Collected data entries
......

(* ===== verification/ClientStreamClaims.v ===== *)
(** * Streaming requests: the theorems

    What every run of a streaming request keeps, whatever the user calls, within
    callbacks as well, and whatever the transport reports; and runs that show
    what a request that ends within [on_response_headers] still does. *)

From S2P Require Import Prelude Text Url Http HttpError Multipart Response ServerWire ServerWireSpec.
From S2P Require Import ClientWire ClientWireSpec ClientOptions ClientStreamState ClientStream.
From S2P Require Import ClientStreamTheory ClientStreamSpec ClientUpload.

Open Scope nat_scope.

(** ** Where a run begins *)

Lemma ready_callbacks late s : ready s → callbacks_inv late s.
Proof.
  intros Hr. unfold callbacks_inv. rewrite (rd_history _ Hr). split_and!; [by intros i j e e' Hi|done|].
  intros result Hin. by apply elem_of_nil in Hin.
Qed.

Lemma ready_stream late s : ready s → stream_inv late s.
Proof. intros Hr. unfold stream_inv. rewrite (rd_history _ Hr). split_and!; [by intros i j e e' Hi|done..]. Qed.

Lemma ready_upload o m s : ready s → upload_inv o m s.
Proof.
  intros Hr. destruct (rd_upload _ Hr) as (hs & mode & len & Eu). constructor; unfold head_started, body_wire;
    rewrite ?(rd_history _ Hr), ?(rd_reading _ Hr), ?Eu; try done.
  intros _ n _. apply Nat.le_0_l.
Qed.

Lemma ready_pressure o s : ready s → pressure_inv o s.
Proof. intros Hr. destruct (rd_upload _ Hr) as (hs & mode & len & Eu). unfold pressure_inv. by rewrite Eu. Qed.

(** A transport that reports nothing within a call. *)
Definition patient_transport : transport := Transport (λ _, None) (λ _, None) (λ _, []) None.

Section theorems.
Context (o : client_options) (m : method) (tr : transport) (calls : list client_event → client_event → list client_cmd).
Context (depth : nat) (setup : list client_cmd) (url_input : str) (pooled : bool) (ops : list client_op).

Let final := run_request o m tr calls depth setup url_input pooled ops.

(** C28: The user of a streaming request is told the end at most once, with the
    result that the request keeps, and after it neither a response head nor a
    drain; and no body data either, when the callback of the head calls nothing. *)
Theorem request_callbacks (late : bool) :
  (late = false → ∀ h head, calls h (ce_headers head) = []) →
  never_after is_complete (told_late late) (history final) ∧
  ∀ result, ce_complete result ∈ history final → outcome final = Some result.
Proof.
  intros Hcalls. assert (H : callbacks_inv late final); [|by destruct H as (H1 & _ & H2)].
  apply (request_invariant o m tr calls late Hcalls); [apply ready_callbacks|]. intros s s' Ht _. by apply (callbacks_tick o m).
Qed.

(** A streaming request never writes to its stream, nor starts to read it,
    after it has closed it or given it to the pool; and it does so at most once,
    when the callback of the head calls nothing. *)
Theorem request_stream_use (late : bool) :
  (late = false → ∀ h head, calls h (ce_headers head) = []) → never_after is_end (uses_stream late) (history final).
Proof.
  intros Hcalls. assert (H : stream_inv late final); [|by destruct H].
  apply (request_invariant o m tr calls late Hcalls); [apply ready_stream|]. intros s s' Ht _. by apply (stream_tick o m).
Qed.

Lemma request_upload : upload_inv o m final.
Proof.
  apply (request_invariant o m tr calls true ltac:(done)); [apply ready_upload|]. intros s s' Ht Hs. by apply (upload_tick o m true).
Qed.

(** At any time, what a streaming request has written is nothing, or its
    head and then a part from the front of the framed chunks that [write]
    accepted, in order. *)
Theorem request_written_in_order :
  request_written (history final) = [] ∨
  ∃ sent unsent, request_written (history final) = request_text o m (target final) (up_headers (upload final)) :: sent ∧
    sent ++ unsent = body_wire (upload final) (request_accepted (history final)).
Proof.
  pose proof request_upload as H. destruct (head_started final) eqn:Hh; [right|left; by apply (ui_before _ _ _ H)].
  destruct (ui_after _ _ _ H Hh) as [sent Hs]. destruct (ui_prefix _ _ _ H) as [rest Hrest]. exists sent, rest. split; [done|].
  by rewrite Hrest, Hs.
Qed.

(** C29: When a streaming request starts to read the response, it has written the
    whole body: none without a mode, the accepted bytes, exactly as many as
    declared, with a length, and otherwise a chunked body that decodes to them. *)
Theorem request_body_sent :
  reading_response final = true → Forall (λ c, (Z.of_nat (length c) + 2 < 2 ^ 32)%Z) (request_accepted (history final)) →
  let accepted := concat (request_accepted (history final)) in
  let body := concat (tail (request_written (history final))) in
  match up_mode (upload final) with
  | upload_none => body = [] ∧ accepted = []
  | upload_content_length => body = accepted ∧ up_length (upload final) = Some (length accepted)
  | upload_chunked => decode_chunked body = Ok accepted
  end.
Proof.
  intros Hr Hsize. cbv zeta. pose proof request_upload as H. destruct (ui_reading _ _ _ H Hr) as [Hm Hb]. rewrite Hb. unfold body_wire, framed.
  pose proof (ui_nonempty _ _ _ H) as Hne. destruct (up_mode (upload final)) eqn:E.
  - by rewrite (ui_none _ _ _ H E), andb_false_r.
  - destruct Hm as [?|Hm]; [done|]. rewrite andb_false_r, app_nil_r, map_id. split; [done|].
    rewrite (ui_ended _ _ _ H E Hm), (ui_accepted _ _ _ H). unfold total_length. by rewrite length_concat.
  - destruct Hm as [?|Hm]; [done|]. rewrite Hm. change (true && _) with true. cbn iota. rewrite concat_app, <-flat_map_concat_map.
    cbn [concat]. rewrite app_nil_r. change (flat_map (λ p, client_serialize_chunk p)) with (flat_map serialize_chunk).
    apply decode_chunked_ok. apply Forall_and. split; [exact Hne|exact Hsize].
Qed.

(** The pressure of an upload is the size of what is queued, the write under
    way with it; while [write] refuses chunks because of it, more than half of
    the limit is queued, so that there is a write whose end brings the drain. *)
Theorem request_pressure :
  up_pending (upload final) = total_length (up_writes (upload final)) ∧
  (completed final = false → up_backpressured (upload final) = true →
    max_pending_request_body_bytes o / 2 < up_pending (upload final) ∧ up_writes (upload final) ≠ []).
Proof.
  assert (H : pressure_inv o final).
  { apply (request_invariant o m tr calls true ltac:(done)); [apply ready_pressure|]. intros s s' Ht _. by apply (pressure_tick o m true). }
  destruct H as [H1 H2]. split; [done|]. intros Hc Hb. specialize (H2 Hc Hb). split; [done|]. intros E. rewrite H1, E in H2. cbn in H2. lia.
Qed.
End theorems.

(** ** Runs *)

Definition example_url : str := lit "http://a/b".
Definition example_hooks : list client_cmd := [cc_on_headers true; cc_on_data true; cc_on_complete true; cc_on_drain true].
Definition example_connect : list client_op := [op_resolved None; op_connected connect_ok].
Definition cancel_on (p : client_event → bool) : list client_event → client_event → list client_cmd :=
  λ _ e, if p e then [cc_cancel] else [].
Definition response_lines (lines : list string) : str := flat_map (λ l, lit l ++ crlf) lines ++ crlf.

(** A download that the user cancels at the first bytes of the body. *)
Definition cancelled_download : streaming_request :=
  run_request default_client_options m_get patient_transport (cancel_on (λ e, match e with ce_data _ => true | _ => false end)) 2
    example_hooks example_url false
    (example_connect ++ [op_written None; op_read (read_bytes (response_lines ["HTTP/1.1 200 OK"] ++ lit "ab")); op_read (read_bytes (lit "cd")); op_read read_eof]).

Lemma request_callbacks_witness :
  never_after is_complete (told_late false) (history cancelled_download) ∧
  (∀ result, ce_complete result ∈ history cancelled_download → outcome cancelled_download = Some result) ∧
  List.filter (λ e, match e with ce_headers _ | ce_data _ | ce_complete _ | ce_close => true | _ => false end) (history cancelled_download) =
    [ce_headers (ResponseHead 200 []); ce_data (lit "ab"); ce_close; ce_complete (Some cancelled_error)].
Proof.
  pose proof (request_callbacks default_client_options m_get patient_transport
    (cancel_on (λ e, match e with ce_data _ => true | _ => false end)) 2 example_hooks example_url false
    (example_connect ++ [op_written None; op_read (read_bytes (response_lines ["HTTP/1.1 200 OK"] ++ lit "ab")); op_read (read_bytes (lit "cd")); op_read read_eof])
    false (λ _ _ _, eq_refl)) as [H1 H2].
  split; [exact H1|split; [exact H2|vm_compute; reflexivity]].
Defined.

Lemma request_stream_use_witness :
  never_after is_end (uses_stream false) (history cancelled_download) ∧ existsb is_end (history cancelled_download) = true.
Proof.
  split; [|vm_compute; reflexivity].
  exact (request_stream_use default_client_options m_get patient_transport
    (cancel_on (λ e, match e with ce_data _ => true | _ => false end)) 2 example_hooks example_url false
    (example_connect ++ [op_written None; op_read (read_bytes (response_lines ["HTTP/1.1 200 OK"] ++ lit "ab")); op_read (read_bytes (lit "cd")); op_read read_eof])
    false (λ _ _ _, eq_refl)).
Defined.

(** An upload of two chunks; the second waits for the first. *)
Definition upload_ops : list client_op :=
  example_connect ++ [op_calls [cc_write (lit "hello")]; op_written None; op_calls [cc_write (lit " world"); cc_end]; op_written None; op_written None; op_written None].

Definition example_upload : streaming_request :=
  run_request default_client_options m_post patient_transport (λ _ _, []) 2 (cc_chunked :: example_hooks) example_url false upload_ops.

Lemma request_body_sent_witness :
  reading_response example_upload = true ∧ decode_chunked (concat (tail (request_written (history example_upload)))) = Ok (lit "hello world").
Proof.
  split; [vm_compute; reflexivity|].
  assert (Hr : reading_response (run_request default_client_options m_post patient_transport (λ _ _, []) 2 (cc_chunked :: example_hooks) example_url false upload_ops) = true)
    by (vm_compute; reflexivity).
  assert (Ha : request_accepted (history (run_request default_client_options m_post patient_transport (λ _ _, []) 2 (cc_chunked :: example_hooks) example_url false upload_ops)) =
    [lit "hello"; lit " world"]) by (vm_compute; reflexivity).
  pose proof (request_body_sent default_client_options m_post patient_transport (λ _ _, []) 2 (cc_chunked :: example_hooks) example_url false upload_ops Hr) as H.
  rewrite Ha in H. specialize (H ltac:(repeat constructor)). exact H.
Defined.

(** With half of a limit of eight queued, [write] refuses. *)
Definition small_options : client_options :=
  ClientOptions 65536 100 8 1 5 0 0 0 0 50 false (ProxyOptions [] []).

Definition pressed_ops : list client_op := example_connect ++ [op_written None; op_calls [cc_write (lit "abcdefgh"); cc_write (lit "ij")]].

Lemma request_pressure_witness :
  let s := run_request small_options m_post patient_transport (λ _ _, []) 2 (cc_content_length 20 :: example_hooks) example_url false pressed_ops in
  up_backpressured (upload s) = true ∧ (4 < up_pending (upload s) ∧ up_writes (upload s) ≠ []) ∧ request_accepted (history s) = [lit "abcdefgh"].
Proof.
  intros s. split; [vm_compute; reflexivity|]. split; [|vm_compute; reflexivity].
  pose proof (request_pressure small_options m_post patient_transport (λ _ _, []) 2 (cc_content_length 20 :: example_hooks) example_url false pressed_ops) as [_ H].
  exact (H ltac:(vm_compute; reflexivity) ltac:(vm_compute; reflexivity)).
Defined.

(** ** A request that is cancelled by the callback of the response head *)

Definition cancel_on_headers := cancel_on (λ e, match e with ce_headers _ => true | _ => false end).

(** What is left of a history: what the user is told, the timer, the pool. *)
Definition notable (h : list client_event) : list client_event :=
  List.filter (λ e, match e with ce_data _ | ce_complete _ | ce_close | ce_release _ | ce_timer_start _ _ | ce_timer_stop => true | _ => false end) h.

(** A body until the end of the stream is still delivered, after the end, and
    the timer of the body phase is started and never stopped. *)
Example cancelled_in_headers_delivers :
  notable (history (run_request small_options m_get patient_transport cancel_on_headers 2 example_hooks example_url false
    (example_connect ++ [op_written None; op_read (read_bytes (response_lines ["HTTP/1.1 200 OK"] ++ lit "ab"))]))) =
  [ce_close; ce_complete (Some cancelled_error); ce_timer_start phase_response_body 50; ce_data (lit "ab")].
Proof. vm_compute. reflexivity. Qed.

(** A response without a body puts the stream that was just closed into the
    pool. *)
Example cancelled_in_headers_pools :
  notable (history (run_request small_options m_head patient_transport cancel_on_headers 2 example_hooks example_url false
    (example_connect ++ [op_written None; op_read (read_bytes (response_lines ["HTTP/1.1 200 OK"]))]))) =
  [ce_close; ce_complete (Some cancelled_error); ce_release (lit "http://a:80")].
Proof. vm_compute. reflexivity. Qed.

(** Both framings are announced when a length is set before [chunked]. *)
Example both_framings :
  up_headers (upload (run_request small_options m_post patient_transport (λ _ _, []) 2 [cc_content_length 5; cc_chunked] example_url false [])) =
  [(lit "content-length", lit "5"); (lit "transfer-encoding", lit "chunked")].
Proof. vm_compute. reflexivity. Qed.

......

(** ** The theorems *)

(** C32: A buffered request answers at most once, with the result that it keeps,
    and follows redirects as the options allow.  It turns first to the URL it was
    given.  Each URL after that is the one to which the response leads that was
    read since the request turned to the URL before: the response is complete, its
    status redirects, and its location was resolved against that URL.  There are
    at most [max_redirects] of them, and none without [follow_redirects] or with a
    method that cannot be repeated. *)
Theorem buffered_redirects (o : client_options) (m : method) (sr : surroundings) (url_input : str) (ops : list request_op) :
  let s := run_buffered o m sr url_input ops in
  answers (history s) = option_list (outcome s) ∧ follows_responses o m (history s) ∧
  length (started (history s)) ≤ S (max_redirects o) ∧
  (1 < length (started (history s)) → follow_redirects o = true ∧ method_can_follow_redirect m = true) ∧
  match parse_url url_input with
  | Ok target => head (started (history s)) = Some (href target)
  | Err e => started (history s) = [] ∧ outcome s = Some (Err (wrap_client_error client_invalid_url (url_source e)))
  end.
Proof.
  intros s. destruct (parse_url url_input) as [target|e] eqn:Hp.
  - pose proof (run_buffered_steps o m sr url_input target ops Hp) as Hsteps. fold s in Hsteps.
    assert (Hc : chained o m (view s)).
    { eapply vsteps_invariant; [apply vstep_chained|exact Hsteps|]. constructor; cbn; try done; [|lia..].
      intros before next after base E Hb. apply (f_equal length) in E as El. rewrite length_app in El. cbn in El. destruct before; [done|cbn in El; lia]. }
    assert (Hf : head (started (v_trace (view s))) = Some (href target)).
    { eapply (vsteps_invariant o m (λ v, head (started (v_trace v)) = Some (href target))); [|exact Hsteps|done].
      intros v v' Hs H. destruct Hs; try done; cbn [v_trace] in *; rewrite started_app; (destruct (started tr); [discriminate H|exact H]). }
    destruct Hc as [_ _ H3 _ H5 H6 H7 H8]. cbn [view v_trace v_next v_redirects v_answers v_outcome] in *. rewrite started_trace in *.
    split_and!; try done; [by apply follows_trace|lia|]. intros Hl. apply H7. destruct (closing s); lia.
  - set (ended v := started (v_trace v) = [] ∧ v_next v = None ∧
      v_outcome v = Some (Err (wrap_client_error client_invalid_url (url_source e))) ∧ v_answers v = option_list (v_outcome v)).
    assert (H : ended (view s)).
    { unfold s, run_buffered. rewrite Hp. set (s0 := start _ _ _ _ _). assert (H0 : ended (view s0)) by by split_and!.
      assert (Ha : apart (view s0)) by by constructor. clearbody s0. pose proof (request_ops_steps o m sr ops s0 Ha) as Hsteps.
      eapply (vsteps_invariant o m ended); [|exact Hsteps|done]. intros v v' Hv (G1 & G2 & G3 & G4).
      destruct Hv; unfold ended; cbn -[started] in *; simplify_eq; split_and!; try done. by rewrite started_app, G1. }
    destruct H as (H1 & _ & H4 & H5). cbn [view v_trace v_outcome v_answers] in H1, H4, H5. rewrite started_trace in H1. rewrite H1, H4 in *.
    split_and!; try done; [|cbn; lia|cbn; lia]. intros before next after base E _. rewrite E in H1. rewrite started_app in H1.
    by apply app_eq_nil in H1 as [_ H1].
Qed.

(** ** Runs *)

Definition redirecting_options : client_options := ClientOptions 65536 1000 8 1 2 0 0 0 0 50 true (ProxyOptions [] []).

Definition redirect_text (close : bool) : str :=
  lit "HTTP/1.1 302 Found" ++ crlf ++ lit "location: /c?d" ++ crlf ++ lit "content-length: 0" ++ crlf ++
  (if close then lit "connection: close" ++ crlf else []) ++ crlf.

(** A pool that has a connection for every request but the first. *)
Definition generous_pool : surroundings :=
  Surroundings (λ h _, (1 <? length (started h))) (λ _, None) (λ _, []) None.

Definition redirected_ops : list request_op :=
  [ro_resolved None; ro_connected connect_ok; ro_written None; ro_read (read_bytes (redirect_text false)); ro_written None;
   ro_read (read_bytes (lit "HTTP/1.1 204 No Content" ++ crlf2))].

......

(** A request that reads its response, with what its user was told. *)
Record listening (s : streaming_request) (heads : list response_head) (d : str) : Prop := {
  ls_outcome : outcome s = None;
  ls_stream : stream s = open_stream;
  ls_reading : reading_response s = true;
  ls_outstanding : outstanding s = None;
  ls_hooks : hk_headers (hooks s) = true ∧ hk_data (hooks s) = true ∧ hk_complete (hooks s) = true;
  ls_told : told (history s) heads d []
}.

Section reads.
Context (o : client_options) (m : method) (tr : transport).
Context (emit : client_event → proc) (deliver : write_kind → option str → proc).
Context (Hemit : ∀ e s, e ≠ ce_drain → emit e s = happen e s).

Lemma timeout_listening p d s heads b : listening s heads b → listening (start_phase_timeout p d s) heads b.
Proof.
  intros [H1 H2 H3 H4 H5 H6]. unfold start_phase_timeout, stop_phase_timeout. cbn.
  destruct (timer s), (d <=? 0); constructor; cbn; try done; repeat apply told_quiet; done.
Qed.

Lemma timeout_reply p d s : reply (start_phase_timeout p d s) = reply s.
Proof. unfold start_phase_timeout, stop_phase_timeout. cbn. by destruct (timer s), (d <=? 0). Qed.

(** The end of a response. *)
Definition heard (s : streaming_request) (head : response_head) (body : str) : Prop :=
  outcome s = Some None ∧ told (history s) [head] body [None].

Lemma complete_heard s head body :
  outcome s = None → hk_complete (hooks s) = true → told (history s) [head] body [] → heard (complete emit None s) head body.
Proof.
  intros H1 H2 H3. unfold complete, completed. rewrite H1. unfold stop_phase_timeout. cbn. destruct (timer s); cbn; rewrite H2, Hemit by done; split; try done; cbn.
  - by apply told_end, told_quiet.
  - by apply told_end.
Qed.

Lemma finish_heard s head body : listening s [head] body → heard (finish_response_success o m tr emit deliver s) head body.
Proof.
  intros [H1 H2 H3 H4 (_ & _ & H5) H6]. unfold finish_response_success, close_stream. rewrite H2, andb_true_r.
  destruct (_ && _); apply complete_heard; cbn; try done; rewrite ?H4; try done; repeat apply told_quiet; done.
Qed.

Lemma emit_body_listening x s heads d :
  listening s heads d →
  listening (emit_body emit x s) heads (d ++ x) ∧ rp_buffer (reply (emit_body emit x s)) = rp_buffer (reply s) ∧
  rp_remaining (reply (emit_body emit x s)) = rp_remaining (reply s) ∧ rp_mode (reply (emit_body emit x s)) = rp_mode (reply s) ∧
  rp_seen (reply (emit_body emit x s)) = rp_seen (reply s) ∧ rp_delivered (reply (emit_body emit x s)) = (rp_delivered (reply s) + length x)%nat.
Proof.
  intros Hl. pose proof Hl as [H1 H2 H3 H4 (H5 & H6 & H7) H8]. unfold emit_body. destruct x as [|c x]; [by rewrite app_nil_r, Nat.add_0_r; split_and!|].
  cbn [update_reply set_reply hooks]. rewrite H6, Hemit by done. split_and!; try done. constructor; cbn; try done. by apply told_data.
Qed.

......

[Directions for this task]: Restate word for word only the lines above from the line containing "- destruct Hm as [?|Hm]; [done|]. rewrite Hm." to the line containing "(** A download", both of them included.

[Solution for this exercise]:
  - destruct Hm as [?|Hm]; [done|]. rewrite Hm. change (true && _) with true. cbn iota. rewrite concat_app, <-flat_map_concat_map.
    cbn [concat]. rewrite app_nil_r. change (flat_map (λ p, client_serialize_chunk p)) with (flat_map serialize_chunk).
    apply decode_chunked_ok. apply Forall_and. split; [exact Hne|exact Hsize].
Qed.

(** The pressure of an upload is the size of what is queued, the write under
    way with it; while [write] refuses chunks because of it, more than half of
    the limit is queued, so that there is a write whose end brings the drain. *)
Theorem request_pressure :
  up_pending (upload final) = total_length (up_writes (upload final)) ∧
  (completed final = false → up_backpressured (upload final) = true →
    max_pending_request_body_bytes o / 2 < up_pending (upload final) ∧ up_writes (upload final) ≠ []).
Proof.
  assert (H : pressure_inv o final).
  { apply (request_invariant o m tr calls true ltac:(done)); [apply ready_pressure|]. intros s s' Ht _. by apply (pressure_tick o m true). }
  destruct H as [H1 H2]. split; [done|]. intros Hc Hb. specialize (H2 Hc Hb). split; [done|]. intros E. rewrite H1, E in H2. cbn in H2. lia.
Qed.
End theorems.

(** ** Runs *)

Definition example_url : str := lit "http://a/b".
Definition example_hooks : list client_cmd := [cc_on_headers true; cc_on_data true; cc_on_complete true; cc_on_drain true].
Definition example_connect : list client_op := [op_resolved None; op_connected connect_ok].
Definition cancel_on (p : client_event → bool) : list client_event → client_event → list client_cmd :=
  λ _ e, if p e then [cc_cancel] else [].
Definition response_lines (lines : list string) : str := flat_map (λ l, lit l ++ crlf) lines ++ crlf.

(** A download that the user cancels at the first bytes of the body. *)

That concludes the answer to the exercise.